How many times have you heard, or said, that radio doesn’t work for marketing? It seems to always be followed with “as far as we can tell”. Similarly I hear that direct mail works really well. They know because they have a bar code.
First off, everything can be tracked. It’s all in the content and the message. If you aren’t tracking your radio spots through appropriate KPIs than you are blindly throwing darts in the general direction of a wall, hoping there’s a dart board on it, and that you’ll hit the bulls-eye.
Marketing is not about spots and dots, it’s not about pushing out postcards. Marketing is about planning and following the performance of each initiative, and how they compare to other tactics in the overall campaign.
The success of each initiative can be fully tracked, regardless of whether it’s traditional media (radio, TV, billboards, print) or digital (Search, PPC, affiliate, display, social, email) and matched to the overall cost to determine the ROI (Return on Investment). There are a few things you need to know to do this:
KPIs are Key Performance Indicators. They are the metrics (data points) that you use to determine the success rates of your campaigns. There are standard ones for each platform, but you need to determine which measurements truly reflect the purpose and goals of your initiative. KPIs should align with the campaign objectives, which in turn should align with the business objectives overall.
Cost of Marketing
Cost of marketing includes the complete cost of the campaign. This includes set up and insertion orders, media and ongoing costs, production costs, distribution costs, as well as tracking and management. Internal resource time to develop these, or tracking vendor or agency fees, need also be included to ensure a true cost of marketing for the initiative. The cost of marketing also includes any margin costs in the form of discounts or cash back that the initiative offers.
The goals of many campaigns involve engaging with new customers as well as existing customers. Based on this it is critical to understand the Lifetime Value of a Customer so you can accurately reflect the ROI of your initiative based on the life-cycle status of the customers who converted.
If your objective is to gain new customers and your initiative results in sales from existing customers, while your coffers may be filled, the goals of the tactic were not met.
Understanding the Lifetime Value of a Customer and where they are in the sales funnel, and being able to weight those values internally is an important factor in the ROI of your campaigns.
Finally, you need to have a start and end date for your initiative. There can certainly be ongoing promotions and campaigns, but they should be set up to be tracked on regularly scheduled dates to determine success. There are typical lifetimes of initiatives. An email is typically a week or two, with most results coming in in the first few days, a direct mail piece varies based on in-home dates and the offer included. You can determine the best duration times for your initiatives by looking back at your previous promotions to view typical customer behaviors, but understand there will always be some that fall outside those timelines.

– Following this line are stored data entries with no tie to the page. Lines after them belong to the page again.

(* ===== verification/Refs.v ===== *)
(** * References to variables in the text of a gyp file

    The parts of variable expansion in tools/gyp/pylib/gyp/input.py that work on
    text alone: [FindEnclosingBracketGroup], [IsStrCanonicalInt], the three
    expressions [early_variable_re], [late_variable_re] and [latelate_variable_re],
    which differ in one character, and [shlex.split] of the Python library. *)
From S2P Require Import Prelude PyStr PyPath Shell.
From Stdlib Require Import Ascii.

(** ** FindEnclosingBracketGroup *)

Definition LBRACKETS : list ascii := ["{"; "["; "("]%char.
(** [BRACKETS[char]], for a closing bracket. *)
Definition BRACKETS (c : ascii) : option ascii :=
  if (c ==? "}"%char) then Some "{"%char
  else if (c ==? "]"%char) then Some "["%char
  else if (c ==? ")"%char) then Some "("%char else None.

(** The loop; the top of [stack] is its first element. *)
Fixpoint bracket_loop (stack : list ascii) (start : Z) (index : nat) (s : text) : Z * Z :=
  match s with
  | [] => (-1, -1)%Z
  | char :: s =>
      if char in? LBRACKETS then
        bracket_loop (char :: stack) (if (start =? -1)%Z then Z.of_nat index else start) (S index) s
      else
        match BRACKETS char with
        | Some opening =>
            match stack with
            | [] => (-1, -1)%Z
            | top :: stack =>
                if negb (top ==? opening) then (-1, -1)%Z
                else if stack ==? [] then (start, Z.of_nat index + 1)%Z
                else bracket_loop stack start (S index) s
            end
        | None => bracket_loop stack start (S index) s
        end
  end.
Definition FindEnclosingBracketGroup (input_str : text) : Z * Z := bracket_loop [] (-1)%Z 0 input_str.

(** ** Canonical integers *)

Definition is_digit (c : ascii) : bool := c in? ["0"; "1"; "2"; "3"; "4"; "5"; "6"; "7"; "8"; "9"]%char.

(** A match of [$]: the end, or a newline at the end. *)
Definition at_end (s : text) : bool := (s ==? []) || (s ==? ["010"%char]).

(** [canonical_int_re.match(string)]: a zero, or an optional minus sign and digits
    that do not begin with a zero; backtracking into the digits cannot help, for
    the end cannot follow before their last. *)
Definition IsStrCanonicalInt (string : text) : bool :=
  match string with
  | [] => false
  | c :: rest =>
      if (c ==? "0"%char) then at_end rest
      else
        match (if (c ==? "-"%char) then rest else string) with
        | [] => false
        | d :: rest => is_digit d && negb (d ==? "0"%char) && at_end (drop_while is_digit rest)
        end
  end.

(** [int(s)] for a canonical integer, perhaps with a newline. *)
Definition digit_value (c : ascii) : Z := Z.of_nat (nat_of_ascii c) - 48.
Definition digits_value (l : text) : Z := foldl (λ n c, n * 10 + digit_value c)%Z 0%Z l.
Definition int_of_text (s : text) : Z :=
  let s := strip Ascii.is_space s in
  match s with
  | c :: rest => if (c ==? "-"%char) then (- digits_value rest)%Z else digits_value s
  | [] => 0%Z
  end.

(** ** References *)

(** What a match of a variable expression says: the range of the group [replace],
    and the groups [type], [command_string] (empty when it takes no part) and
    [is_array]. *)
Record ref_match := RefMatch {
  replace_start : nat;
  replace_end : nat;
  ref_type : text;
  command_string : text;
  is_array : text
}.

Definition is_command_char (c : ascii) : bool :=
  let n := nat_of_ascii c in
  is_digit c || (c in? ["-"; "_"; "."]%char) || ((65 <=? n) && (n <=? 90)) || ((97 <=? n) && (n <=? 122)).

(** [(?:(?:!?@?)|\|)?]: the longest of its matches, for what has to follow cannot
    begin with what a shorter one leaves. *)
Definition type_suffix (s : text) : text * text :=
  match s with
  | c :: r =>
      if (c ==? "!"%char) then
        match r with
        | c' :: r' => if (c' ==? "@"%char) then ([c; c'], r') else ([c], r)
        | [] => ([c], r)
        end
      else if (c ==? "@"%char) || (c ==? "|"%char) then ([c], r)
      else ([], s)
  | [] => ([], s)
  end.

(** [(?P<content>.*?)(\]?)\)]: how far it is to the first closing parenthesis and
    past it, when no newline comes before. *)
Fixpoint content_length (s : text) : option nat :=
  match s with
  | [] => None
  | c :: s =>
      if (c ==? ")"%char) then Some 1
      else if (c ==? "010"%char) then None
      else S <$> content_length s
  end.

(** A match that begins at the head of [s]: its length and groups. *)
Definition match_here (symbol : ascii) (s : text) : option (nat * text * text * text) :=
  match s with
  | [] => None
  | c :: s1 =>
      if negb (c ==? symbol) then None
      else
        let '(suffix, s2) := type_suffix s1 in
        let '(command, s3) := span is_command_char s2 in
        match s3 with
        | [] => None
        | c' :: s4 =>
            if negb (c' ==? "("%char) then None
            else
              let '(blanks, s5) := span Ascii.is_space s4 in
              let '(bracket, s6) := match s5 with
                | b :: s6 => if (b ==? "["%char) then ([b], s6) else ([], s5)
                | [] => ([], s5)
                end in
              n ← content_length s6;
              Some (S (length suffix + length command + S (length blanks + length bracket)) + n,
                    symbol :: suffix, command, blanks ++ bracket)
        end
  end.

Understanding end dates is important for tracking the success of the campaign. You may choose to honor promotion coupons and codes after an expiration date, but they should always have them included, to encourage your customers to use the coupons during the time frames. It also manages the phenomena of “stacking” promotions, which require additional analysis and tracking steps to ensure the credit is associated properly.
If you are in the positive, fantastic. If you are not, you are in a better position to assess what worked and what didn’t. Too often positive outcomes are not analyzed as closely as negative ones, and potential opportunities are lost. Similarly there may have been other influences that played on the success of your initiative, that could have skewed the results.
Regardless of outcomes you should approach each analysis with a critical mind, to determine what contributed to the outcome (positive or negative) and test each tactic using at the very least A/B testing, but consider multivariate testing as well, to improve outcomes.
Always try for more. Always reach higher.
Change a message, a color a call to action. Without analysis you cannot determine WHY something worked or didn’t work, or WHY it did, so you can repeat it.
Real Life Examples
A Perceived Platform Failure
Take for example the company that sent out a new business postcard enticing users to sign up for a free audit of their current technology that would provide high level recommendations. This offer is wonderful (and should ALWAYS be taken advantage of!) because it offers new insights into what you’re doing right and wrong, from a different perspective.
No one responded to the post card. Not a single person. The consensus in the company was that direct mail didn’t work for their business. A review of the tactic months later showed that there was no url to support the call to action. The targeted audience was not provided with a manner to respond to the offer.
A Perceived Platform Success
Another company that always used direct mail as their main source of outbound marketing decided to take a chance on a new targeted mailer brochure. The results, they said, were astounding as it increased their response rates by over 50% in just the first week, with about half of those customer conversions from new customers. Fantastic!
A review of the initiative showed that there were just a handful responses, and this was taken after just the first few days of the campaign. That’s too soon and not enough data at all to make a conclusion, other than their previously assumed successful direct mailings actually FAILED! What the review did show was that the new company had a highly targeted audience, that aligned with their audience perfectly, reaffirming the need for targeted segmentation in their marketing initiatives.
Data is powerful, but too often in marketing, especially for small or medium sized business, perceptions and preconceived notions of success are stronger. Those conclusions, without data, are holding you back.